Standard decryption policy advanced options

(Optional.) To set advanced decryption policy options, create or edit a standard decryption policy and expand Advanced Options. Advanced options are discussed in the following paragraphs.

We recommend setting all advanced options to their default values.

Bypass legacy Cisco undecryptable sites

Enable this option to bypass decryption for websites with Distinguished Names (DNs) that Cisco has determined are undecryptable. To view the list of DNs, go to Objects > Object Management > Distinguished Name > Object Groups.

Require exact certificate match for inbound decryption

Enable this option to require the use of the internal server's certificate in the decryption policy (this option is referred to as known key decryption). The default is to use a different certificate, which is more convenient for replacing the policy's certificate when needed. For more information, see Incoming traffic decryption actions.

Enable adaptive TLS server identity probe

Automatically enabled when TLS 1.3 decryption is enabled. A probe is a partial TLS connection with the server, the purpose of which is to obtain the server certificate and cache it. (If the certificate is already cached, the probe is never established.)

If TLS 1.3 Server Identity Discovery is disabled on the access control policy with which the decryption policy is associated, we attempt to use the Server Name Indication (SNI), which is not as reliable.

The adaptive TLS server identity probe occurs on any of the following conditions as opposed to on every connection as in earlier releases:

Certificate Issuer—Matched when the value of Issuer DNs in a decryption rule's DN rule condition is matched.

For more information, see Distinguished Name (DN) rule conditions.
Certificate Status—Matched when any of the Cert Status conditions are matched in a decryption rule.

For more information, see Certificate Status Decryption Rule Conditions.
Internal/External Certificate—Internal certificates can be matched by the certificate used in Decrypt - Known Key rule actions; external certificates can be matched in Certificates rule conditions.

For more information, see Known Key Decryption (Incoming Traffic) and Certificate rule conditions.
Application ID—Can be matched by Applications rule conditions in either an access control policy or a decryption policy.

For more information, see Application rule conditions.
URL Category—Can be matched by URLs rule conditions in an access control policy.

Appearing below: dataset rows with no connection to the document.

(* ===== verification/SubjectQueue.v ===== *)
(** * One read-modify-write at a time per subject

    Models the class [SubjectQueue] of [packages/control-plane/src/subject-document.ts], through
    which the file and the Vault store run their writes.  A promise of the chain is the position
    of its operation in [ops]; an operation is its program ([op_body]), run against its subject's
    part of the store.  The runtime may start an operation whose predecessor has settled, answer
    one of its calls, settle it, or run the callback that tidies the map, in any order. *)

From S2P Require Import Prelude Prog.

Section Queue.
Context {C : Type} {R : C → Type} {E St : Type} (reply : ∀ c, St → R c → St → Prop).

Inductive status :=
| Waiting
| Running (p : prog C R E unit)
| Settled (r : result E unit).

Record Op := mkOp {
  op_subject : string;
  op_prev : option nat;          (* [prev], unless it is [Promise.resolve()] *)
  op_body : prog C R E unit;
  op_status : status;
  op_tidied : bool;              (* the [tail.then] callback has run *)
}.

Record SubjectQueue := mkQueue { chains : list (string * nat); ops : list Op }.

Definition set_status (st : status) (o : Op) : Op :=
  mkOp (op_subject o) (op_prev o) (op_body o) st (op_tidied o).

(** [run(subject, op)] *)
Definition run (subject : string) (body : prog C R E unit) (q : SubjectQueue) : SubjectQueue :=
  mkQueue (map_set subject (length (ops q)) (chains q))
          (ops q ++ [mkOp subject (map_get subject (chains q)) body Waiting false]).

(** The callback of [tail.then]. *)
Definition tidy (i : nat) (q : SubjectQueue) : SubjectQueue :=
  match ops q !! i with
  | Some o =>
      mkQueue (if bool_decide (map_get (op_subject o) (chains q) = Some i)
               then map_delete (op_subject o) (chains q) else chains q)
              (<[i := mkOp (op_subject o) (op_prev o) (op_body o) (op_status o) true]> (ops q))
  | None => q
  end.

Definition settled (o : Op) : Prop := ∃ r, op_status o = Settled r.

(** [prev.then(op, op)] runs [op] once [prev] has settled either way. *)
Definition can_start (l : list Op) (o : Op) : Prop :=
  op_status o = Waiting
  ∧ match op_prev o with None => True | Some j => ∃ oj, l !! j = Some oj ∧ settled oj end.

Inductive queue_step : SubjectQueue * (string → St) → SubjectQueue * (string → St) → Prop :=
| step_run q st subject body : queue_step (q, st) (run subject body q, st)
| step_start q st i o :
    ops q !! i = Some o → can_start (ops q) o →
    queue_step (q, st) (mkQueue (chains q) (<[i := set_status (Running (op_body o)) o]> (ops q)), st)
| step_act q st i o p p' s' :
    ops q !! i = Some o → op_status o = Running p → pstep reply (p, st (op_subject o)) (p', s') →
    queue_step (q, st) (mkQueue (chains q) (<[i := set_status (Running p') o]> (ops q)),
                        fun x => if decide (x = op_subject o) then s' else st x)
| step_settle q st i o r :
    ops q !! i = Some o → op_status o = Running (of_result r) →
    queue_step (q, st) (mkQueue (chains q) (<[i := set_status (Settled r) o]> (ops q)), st)
| step_tidy q st i o :
    ops q !! i = Some o → settled o → op_tidied o = false → queue_step (q, st) (tidy i q, st).

(** ** Invariant *)

Record queue_ok (q : SubjectQueue) : Prop := {
  ok_prev : ∀ i o j, ops q !! i = Some o → op_prev o = Some j →
    (j < i)%nat ∧ (∃ oj, ops q !! j = Some oj ∧ op_subject oj = op_subject o)
    ∧ ∀ k ok, (j < k < i)%nat → ops q !! k = Some ok → op_subject ok ≠ op_subject o;
  ok_first : ∀ i o k ok, ops q !! i = Some o → op_prev o = None →
    (k < i)%nat → ops q !! k = Some ok → op_subject ok = op_subject o → settled ok;
  ok_order : ∀ i o k ok, ops q !! i = Some o → op_status o ≠ Waiting →
    (k < i)%nat → ops q !! k = Some ok → op_subject ok = op_subject o → settled ok;
  ok_tail : ∀ x j, map_get x (chains q) = Some j →
    (∃ oj, ops q !! j = Some oj ∧ op_subject oj = x ∧ op_tidied oj = false)
    ∧ ∀ k ok, (j < k)%nat → ops q !! k = Some ok → op_subject ok ≠ x;
  ok_none : ∀ x k ok, map_get x (chains q) = None → ops q !! k = Some ok → op_subject ok = x → settled ok;
}.

(** Rewriting one operation, without forgetting that it settled. *)
Lemma ok_update q i o o' ch :
  queue_ok q → ops q !! i = Some o → op_subject o' = op_subject o → op_prev o' = op_prev o →
  (settled o → settled o') →
  (op_status o' ≠ Waiting → ∀ k ok, (k < i)%nat → ops q !! k = Some ok → op_subject ok = op_subject o → settled ok) →
  (∀ x j, map_get x ch = Some j → map_get x (chains q) = Some j ∧ (j = i → op_tidied o' = false)) →
  (∀ x k ok, map_get x ch = None → is_Some (map_get x (chains q)) → ops q !! k = Some ok → op_subject ok = x → settled ok) →
  queue_ok (mkQueue ch (<[i := o']> (ops q))).
Proof.
  intros [H1 H2 H3 H4 H5] Hi Hsub Hprev Hset Hord Hch Hgone.
  assert (Hget : ∀ k ok, <[i := o']> (ops q) !! k = Some ok →
    ∃ ok0, ops q !! k = Some ok0 ∧ op_subject ok = op_subject ok0 ∧ op_prev ok = op_prev ok0 ∧ (settled ok0 → settled ok)
    ∧ (k = i ∧ ok = o' ∨ k ≠ i ∧ ok = ok0)).
  { intros k ok [(<- & <- & _)|(Hne & Hk)]%list_lookup_insert_Some; [exists o; by split_and!; auto|]. exists ok. by split_and!; auto. }
  assert (Hput : ∀ k ok0, ops q !! k = Some ok0 → ∃ ok, <[i := o']> (ops q) !! k = Some ok ∧ op_subject ok = op_subject ok0).
  { intros k ok0 Hk. destruct (decide (k = i)) as [->|Hne].
    - exists o'. simplify_eq. split; [|done]. apply list_lookup_insert_eq. by eapply lookup_lt_Some.
    - exists ok0. by rewrite list_lookup_insert_ne. }
  split; simpl.
  - intros a oa j (oa0 & Ha & Hs & Hp & _)%Hget Hj. rewrite Hp in Hj. destruct (H1 _ _ _ Ha Hj) as (Hlt & (oj & Hoj & Hsj) & Hk).
    destruct (Hput _ _ Hoj) as (oj' & Hoj' & Hsj'). split_and!; [done|exists oj'; split; [done|congruence]|].
    intros k ok Hlt' (ok0 & Hok & Hsk & _)%Hget. rewrite Hsk, Hs. by eapply Hk.
  - intros a oa k ok (oa0 & Ha & Hs & Hp & _)%Hget Hj Hlt (ok0 & Hok & Hsk & _ & Hst & _)%Hget He.
    apply Hst. eapply H2; [exact Ha|congruence|exact Hlt|exact Hok|congruence].
  - intros a oa k ok (oa0 & Ha & Hs & _ & _ & Hor)%Hget Hw Hlt (ok0 & Hok & Hsk & _ & Hst & _)%Hget He. apply Hst.
    destruct Hor as [[-> ->]|[Hne ->]]; [eapply Hord; [done..|congruence]|eapply H3; [exact Ha|done..|congruence]].
  - intros x j [Hj Ht]%Hch. destruct (H4 _ _ Hj) as ((oj & Hoj & Hsj & Htj) & Hk). split.
    + destruct (decide (j = i)) as [->|Hne].
      * exists o'. simplify_eq. split_and!; [|done|by apply Ht]. apply list_lookup_insert_eq. by eapply lookup_lt_Some.
      * exists oj. by rewrite list_lookup_insert_ne.
    + intros k ok Hlt (ok0 & Hok & Hsk & _)%Hget. rewrite Hsk. by eapply Hk.
  - intros x k ok Hx (ok0 & Hok & Hsk & _ & Hst & _)%Hget He. apply Hst.
    destruct (map_get x (chains q)) eqn:Ex; [eapply Hgone|eapply H5]; eauto; congruence.
Qed.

For more information, see URL Rule Conditions.

Note

Enable adaptive TLS server discovery mode is not supported on any Secure Firewall Threat Defense Virtual deployed to AWS. If you have any such managed devices managed by the Cisco Security Cloud Control, the connection event PROBE_FLOW_DROP_BYPASS_PROXY increments every time the device attempts to extract the server certificate.

Logging options

To expedite troubleshooting and to inform yourself about how your decryption policies are working, we recommend you enable all logging options: bypassed traffic, decrypted traffic, and blocked traffic.

Enable QUIC Decryption

Whether to apply decryption rules to connections that use the HTTP/3 over the QUIC protocol. When you decrypt QUIC connections, the system can inspect the contents of the sessions for intrusions, malware, or other issues. You can also apply granular control and filtering of decrypted QUIC connections based on specific criteria in the access control policy. QUIC support is in line with RFC 9000, 9001, 9002, 9114, 9204.

Consider the following when implementing QUIC decryption:

On high availability or clustered devices, QUIC decryption works only if the connection remains on the same node. If the connection fails over, or is forwarded to another node, the connection drops and must be re-established. Multi-instance is supported without restrictions.
Rules that apply to QUIC traffic would include the UDP protocol with destination port 443.
Access control rules that apply to QUIC traffic would include the HTTP/3 or QUIC protocols, either explicitly or by implication.

The following limitations apply to QUIC decryption:

QUIC decryption applies to Firewall Threat Defense 7.6+ only. Devices running a lower release cannot decrypt QUIC connections.
Connections from browsers using the Chromium stack (Google Chrome, Opera, Edge) cannot be decrypted for outbound traffic. But inbound traffic from the same browsers can be decrypted.
Connection Migration as described in RFC 9000 is not supported. The concept of Connection ID in QUIC allows endpoints to retain the same connection in the event of address change.
Key update, session resumption, and QUIC version 2 are not supported.
Interactive Block and Interactive Block with Reset (in access control rules) is not supported. These actions will work as Block and Block with Reset.
The active connection-ID per connection is limited to 5. If necessary, you can modify these limits using the system support quic-tuning and system support quic-tuning-reset commands in the device CLI.

Enable TLS 1.3 Decryption

Whether to apply decryption rules to TLS 1.3 connections. If you do not enable this option, the decryption rules apply to TLS 1.2 or lower traffic only. See TLS 1.3 decryption best practices.

Save the policy

After you have configured advanced policy options, see Decryption policy actions.